=== TASK PROMPT ===
Nothing below is to be printed except the lines between the line holding "- by rewrite lookup_insert_ne by done." and the line holding "intros Hp Hne", inclusive, each exactly as it appears.

=== EXTRACTED MATERIAL ===
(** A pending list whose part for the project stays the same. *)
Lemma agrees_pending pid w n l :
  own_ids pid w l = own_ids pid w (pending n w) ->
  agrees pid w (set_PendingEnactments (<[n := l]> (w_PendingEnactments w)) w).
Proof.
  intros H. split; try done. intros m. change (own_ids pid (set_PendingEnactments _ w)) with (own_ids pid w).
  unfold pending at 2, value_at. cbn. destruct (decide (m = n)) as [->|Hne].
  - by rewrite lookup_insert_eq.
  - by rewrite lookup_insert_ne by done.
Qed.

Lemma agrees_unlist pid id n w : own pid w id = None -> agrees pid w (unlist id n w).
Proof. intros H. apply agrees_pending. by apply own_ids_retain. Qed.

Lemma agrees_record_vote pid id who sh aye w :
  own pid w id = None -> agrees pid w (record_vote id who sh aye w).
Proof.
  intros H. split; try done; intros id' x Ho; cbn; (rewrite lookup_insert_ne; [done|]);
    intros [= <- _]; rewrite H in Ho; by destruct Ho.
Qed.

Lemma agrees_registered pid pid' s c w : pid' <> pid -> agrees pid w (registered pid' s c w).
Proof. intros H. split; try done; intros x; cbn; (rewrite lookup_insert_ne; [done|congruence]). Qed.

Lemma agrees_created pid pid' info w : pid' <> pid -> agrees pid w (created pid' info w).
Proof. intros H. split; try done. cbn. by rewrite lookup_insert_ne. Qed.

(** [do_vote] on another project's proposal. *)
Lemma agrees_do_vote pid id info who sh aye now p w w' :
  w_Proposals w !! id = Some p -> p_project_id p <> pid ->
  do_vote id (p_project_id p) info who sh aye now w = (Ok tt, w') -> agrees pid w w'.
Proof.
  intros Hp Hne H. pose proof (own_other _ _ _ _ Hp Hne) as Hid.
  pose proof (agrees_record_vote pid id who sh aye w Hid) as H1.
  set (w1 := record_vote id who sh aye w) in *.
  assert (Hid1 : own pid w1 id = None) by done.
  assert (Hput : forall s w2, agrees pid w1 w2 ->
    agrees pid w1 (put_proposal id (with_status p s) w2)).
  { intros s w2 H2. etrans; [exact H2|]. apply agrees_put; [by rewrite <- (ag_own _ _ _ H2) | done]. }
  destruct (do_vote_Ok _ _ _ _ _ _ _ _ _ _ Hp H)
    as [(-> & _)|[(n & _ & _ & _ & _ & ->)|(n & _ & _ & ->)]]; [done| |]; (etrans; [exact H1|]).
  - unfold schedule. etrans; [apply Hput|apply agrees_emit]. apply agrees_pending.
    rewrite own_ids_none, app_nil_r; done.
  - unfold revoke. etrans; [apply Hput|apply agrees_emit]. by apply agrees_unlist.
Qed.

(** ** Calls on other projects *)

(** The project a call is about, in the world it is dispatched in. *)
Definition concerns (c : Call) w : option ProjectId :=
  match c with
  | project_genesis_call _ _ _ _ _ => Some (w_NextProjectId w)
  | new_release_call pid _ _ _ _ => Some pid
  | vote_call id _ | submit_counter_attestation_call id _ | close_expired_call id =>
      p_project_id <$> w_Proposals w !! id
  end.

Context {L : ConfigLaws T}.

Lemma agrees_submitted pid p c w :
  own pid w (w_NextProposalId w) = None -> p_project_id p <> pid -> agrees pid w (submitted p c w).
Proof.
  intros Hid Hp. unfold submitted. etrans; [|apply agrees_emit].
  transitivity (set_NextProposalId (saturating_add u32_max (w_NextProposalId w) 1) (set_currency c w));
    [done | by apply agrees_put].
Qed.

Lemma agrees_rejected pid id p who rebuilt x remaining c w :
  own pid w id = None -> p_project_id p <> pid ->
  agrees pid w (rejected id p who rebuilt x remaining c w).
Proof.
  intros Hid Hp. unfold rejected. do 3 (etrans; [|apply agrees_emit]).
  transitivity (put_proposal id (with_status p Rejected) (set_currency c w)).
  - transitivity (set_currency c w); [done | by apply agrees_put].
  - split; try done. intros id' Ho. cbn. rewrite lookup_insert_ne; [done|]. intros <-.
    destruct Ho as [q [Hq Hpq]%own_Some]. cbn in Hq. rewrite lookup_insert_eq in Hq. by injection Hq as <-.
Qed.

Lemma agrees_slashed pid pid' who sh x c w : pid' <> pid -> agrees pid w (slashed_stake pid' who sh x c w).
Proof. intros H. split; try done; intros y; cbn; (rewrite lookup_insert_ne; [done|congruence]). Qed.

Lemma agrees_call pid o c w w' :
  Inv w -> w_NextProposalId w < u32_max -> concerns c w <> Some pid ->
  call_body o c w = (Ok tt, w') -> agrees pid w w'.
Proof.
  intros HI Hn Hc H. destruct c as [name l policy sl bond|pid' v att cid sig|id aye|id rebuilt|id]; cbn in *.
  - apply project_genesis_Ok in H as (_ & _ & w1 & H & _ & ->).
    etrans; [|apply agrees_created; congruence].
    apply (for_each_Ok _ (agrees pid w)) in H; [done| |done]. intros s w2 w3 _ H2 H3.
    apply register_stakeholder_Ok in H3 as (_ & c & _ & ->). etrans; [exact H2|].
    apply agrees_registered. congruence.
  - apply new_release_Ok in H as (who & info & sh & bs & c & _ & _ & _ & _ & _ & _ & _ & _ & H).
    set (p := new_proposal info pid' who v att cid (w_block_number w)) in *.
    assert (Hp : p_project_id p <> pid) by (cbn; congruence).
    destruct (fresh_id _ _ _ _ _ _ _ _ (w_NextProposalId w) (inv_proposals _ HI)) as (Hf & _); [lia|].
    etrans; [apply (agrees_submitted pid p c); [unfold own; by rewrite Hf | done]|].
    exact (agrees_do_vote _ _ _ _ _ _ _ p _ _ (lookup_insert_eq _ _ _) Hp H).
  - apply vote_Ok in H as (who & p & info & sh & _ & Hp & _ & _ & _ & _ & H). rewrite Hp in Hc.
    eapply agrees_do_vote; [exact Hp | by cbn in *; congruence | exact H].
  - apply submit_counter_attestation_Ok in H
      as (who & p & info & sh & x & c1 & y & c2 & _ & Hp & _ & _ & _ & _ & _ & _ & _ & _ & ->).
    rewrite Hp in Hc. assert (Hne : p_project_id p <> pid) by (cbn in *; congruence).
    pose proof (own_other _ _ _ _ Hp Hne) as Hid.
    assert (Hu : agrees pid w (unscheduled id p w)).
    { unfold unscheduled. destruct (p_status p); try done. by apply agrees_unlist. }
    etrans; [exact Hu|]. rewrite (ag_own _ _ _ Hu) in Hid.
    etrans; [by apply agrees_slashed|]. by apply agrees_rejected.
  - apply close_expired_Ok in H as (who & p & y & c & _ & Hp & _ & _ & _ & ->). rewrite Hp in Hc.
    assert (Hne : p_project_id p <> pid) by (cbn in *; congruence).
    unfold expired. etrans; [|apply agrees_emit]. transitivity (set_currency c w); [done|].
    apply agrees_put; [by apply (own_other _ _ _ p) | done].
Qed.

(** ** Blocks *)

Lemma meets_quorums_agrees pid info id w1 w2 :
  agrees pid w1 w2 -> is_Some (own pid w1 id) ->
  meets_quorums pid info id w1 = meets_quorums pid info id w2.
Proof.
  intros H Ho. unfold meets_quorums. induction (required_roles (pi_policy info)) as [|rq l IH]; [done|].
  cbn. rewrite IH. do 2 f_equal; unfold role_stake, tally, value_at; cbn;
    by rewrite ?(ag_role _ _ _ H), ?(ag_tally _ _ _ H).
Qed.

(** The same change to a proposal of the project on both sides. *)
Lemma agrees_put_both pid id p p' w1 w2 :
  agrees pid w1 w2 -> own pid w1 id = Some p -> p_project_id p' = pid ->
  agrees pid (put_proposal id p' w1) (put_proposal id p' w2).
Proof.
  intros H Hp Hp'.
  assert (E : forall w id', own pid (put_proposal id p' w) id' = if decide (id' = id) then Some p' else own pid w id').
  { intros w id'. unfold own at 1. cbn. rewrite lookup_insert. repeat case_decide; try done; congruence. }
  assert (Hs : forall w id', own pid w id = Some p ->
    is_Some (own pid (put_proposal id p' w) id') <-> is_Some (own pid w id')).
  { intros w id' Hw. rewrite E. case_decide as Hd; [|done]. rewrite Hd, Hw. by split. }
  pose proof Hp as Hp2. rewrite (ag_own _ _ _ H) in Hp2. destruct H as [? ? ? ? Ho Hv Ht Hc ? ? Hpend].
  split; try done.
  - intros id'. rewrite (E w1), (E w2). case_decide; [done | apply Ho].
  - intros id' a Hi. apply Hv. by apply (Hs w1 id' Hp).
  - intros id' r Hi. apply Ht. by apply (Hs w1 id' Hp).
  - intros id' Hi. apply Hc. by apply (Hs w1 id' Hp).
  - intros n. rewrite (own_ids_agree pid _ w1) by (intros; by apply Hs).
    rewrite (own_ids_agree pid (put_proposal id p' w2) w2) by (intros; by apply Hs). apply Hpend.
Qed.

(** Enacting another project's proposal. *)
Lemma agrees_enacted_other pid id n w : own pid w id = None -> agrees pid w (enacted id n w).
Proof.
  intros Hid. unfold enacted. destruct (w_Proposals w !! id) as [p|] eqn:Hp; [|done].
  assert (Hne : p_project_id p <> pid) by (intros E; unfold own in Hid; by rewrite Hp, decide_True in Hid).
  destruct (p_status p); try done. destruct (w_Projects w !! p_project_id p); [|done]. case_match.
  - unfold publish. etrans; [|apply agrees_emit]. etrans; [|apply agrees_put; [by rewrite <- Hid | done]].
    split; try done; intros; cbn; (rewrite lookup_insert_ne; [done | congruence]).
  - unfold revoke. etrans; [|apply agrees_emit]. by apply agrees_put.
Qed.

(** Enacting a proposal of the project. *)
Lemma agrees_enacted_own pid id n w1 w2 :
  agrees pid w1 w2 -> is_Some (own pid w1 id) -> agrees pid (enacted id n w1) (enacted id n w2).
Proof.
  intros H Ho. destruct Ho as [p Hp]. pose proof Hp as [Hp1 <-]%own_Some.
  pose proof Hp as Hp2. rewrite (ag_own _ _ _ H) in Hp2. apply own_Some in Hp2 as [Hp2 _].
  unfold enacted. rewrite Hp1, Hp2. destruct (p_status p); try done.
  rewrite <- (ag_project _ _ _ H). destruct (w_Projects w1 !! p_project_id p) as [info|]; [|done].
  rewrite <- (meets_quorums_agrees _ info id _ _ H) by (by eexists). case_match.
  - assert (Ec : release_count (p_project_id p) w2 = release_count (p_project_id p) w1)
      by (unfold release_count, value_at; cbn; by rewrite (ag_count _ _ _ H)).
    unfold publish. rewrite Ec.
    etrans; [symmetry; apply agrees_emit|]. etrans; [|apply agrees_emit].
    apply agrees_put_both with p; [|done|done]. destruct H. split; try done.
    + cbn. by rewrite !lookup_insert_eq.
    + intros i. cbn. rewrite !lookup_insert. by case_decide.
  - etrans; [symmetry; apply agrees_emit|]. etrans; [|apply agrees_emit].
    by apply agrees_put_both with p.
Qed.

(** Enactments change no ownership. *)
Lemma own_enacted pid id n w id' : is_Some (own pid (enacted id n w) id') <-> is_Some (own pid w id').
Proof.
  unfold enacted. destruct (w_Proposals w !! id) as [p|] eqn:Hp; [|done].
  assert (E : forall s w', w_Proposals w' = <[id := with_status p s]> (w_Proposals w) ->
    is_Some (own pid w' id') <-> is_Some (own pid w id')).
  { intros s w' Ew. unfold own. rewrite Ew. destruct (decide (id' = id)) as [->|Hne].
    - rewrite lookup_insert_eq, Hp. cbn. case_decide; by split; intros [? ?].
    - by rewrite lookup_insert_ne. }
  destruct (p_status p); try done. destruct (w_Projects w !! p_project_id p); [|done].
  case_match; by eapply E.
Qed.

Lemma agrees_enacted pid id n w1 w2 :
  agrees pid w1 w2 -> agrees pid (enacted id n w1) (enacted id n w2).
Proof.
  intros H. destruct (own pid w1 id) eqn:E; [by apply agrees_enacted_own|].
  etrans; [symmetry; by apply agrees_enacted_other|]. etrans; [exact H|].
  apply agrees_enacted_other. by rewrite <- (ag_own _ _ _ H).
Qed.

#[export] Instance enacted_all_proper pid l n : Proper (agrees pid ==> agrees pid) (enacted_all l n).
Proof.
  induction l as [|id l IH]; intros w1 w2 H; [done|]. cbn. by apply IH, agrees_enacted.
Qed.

--

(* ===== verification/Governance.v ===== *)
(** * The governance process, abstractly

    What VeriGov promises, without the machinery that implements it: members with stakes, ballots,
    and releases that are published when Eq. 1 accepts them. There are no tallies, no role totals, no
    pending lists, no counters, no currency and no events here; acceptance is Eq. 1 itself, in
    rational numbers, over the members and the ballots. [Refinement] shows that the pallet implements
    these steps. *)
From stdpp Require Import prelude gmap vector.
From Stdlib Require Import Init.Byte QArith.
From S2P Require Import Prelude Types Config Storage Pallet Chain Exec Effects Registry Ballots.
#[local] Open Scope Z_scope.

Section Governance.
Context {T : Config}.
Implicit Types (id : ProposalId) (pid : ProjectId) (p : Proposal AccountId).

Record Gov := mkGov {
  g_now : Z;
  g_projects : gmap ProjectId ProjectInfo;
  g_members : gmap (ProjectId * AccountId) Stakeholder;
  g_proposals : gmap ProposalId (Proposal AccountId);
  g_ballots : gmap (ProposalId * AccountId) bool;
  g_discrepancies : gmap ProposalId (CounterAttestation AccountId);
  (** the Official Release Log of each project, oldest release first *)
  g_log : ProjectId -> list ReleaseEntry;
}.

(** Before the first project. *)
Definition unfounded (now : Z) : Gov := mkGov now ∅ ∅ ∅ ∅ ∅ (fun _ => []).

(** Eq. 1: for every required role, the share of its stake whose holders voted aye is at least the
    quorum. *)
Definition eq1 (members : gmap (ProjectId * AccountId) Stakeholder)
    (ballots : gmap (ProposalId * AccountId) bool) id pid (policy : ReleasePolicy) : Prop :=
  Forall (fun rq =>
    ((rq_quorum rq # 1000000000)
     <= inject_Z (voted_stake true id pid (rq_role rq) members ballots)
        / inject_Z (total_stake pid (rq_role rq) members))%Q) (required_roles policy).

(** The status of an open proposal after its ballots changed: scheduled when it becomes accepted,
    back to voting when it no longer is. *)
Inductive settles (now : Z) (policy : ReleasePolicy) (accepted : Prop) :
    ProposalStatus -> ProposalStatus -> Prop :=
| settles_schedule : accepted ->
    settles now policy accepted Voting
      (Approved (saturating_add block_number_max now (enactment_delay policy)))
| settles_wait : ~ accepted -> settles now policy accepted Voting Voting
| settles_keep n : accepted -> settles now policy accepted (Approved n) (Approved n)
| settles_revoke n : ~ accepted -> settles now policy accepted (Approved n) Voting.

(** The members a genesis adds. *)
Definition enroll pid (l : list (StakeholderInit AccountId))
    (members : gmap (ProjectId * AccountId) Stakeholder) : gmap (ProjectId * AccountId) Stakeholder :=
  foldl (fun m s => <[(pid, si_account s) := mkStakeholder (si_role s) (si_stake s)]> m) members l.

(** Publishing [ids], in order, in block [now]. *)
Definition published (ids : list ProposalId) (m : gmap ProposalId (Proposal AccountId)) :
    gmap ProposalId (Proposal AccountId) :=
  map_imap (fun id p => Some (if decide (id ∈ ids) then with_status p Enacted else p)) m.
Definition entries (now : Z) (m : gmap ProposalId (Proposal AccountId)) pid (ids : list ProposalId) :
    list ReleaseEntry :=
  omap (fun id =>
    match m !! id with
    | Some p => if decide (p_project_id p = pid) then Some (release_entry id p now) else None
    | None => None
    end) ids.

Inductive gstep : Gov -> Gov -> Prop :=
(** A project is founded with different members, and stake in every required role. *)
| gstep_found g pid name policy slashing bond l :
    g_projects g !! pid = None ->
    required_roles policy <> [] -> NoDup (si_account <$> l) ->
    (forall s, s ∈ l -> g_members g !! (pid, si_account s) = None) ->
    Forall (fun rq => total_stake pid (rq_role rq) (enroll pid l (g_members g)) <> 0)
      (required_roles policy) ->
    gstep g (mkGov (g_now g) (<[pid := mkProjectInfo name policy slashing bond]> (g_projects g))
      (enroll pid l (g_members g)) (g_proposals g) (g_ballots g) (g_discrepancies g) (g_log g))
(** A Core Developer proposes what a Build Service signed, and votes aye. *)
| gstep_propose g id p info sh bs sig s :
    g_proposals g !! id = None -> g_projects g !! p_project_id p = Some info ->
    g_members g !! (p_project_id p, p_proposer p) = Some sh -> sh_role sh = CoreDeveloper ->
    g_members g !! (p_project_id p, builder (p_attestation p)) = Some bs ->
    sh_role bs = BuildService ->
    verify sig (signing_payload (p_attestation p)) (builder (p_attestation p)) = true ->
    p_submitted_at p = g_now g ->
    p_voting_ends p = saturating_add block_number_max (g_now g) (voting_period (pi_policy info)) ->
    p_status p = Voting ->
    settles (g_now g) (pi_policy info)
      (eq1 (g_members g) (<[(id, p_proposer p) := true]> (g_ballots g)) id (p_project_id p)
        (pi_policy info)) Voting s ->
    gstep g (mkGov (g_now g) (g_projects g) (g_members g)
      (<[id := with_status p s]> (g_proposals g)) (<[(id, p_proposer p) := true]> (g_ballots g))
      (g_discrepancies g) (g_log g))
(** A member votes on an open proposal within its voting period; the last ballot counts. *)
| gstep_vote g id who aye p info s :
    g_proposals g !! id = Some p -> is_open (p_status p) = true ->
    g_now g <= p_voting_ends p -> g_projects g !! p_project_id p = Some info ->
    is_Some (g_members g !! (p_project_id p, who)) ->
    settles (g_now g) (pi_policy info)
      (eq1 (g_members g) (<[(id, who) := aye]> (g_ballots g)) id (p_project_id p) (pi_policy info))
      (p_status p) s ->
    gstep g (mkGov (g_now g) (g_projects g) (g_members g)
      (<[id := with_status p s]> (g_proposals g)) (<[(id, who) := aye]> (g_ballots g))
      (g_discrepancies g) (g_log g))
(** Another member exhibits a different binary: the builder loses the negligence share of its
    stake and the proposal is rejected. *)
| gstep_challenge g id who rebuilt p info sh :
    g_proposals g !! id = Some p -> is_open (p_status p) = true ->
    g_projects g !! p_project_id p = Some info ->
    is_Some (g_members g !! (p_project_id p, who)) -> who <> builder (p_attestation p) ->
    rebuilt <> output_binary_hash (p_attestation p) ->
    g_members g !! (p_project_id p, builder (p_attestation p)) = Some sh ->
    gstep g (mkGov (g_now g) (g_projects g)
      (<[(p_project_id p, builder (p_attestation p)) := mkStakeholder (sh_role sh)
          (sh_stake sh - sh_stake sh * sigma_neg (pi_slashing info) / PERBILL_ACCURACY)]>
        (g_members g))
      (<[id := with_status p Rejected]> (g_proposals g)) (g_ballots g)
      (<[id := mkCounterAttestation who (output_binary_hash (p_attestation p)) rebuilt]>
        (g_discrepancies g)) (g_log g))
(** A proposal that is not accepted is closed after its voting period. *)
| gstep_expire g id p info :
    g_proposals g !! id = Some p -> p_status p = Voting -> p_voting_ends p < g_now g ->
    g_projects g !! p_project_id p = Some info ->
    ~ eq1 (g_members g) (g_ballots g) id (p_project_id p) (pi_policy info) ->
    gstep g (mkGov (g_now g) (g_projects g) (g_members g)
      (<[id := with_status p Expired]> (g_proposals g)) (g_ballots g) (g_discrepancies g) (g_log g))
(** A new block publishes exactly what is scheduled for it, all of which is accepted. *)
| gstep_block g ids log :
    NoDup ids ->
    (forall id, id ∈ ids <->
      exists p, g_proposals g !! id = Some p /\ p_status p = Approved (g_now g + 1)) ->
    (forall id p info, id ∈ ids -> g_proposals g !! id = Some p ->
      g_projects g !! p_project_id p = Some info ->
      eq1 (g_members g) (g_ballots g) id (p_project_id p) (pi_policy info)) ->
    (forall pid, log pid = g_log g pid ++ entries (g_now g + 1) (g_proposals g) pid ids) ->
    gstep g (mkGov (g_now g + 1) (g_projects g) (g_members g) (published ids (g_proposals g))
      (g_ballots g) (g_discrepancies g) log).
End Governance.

=== RESPONSE BOX ===
  - by rewrite lookup_insert_ne by done.
Qed.

Lemma agrees_unlist pid id n w : own pid w id = None -> agrees pid w (unlist id n w).
Proof. intros H. apply agrees_pending. by apply own_ids_retain. Qed.

Lemma agrees_record_vote pid id who sh aye w :
  own pid w id = None -> agrees pid w (record_vote id who sh aye w).
Proof.
  intros H. split; try done; intros id' x Ho; cbn; (rewrite lookup_insert_ne; [done|]);
    intros [= <- _]; rewrite H in Ho; by destruct Ho.
Qed.

Lemma agrees_registered pid pid' s c w : pid' <> pid -> agrees pid w (registered pid' s c w).
Proof. intros H. split; try done; intros x; cbn; (rewrite lookup_insert_ne; [done|congruence]). Qed.

Lemma agrees_created pid pid' info w : pid' <> pid -> agrees pid w (created pid' info w).
Proof. intros H. split; try done. cbn. by rewrite lookup_insert_ne. Qed.

(** [do_vote] on another project's proposal. *)
Lemma agrees_do_vote pid id info who sh aye now p w w' :
  w_Proposals w !! id = Some p -> p_project_id p <> pid ->
  do_vote id (p_project_id p) info who sh aye now w = (Ok tt, w') -> agrees pid w w'.
Proof.
  intros Hp Hne H. pose proof (own_other _ _ _ _ Hp Hne) as Hid.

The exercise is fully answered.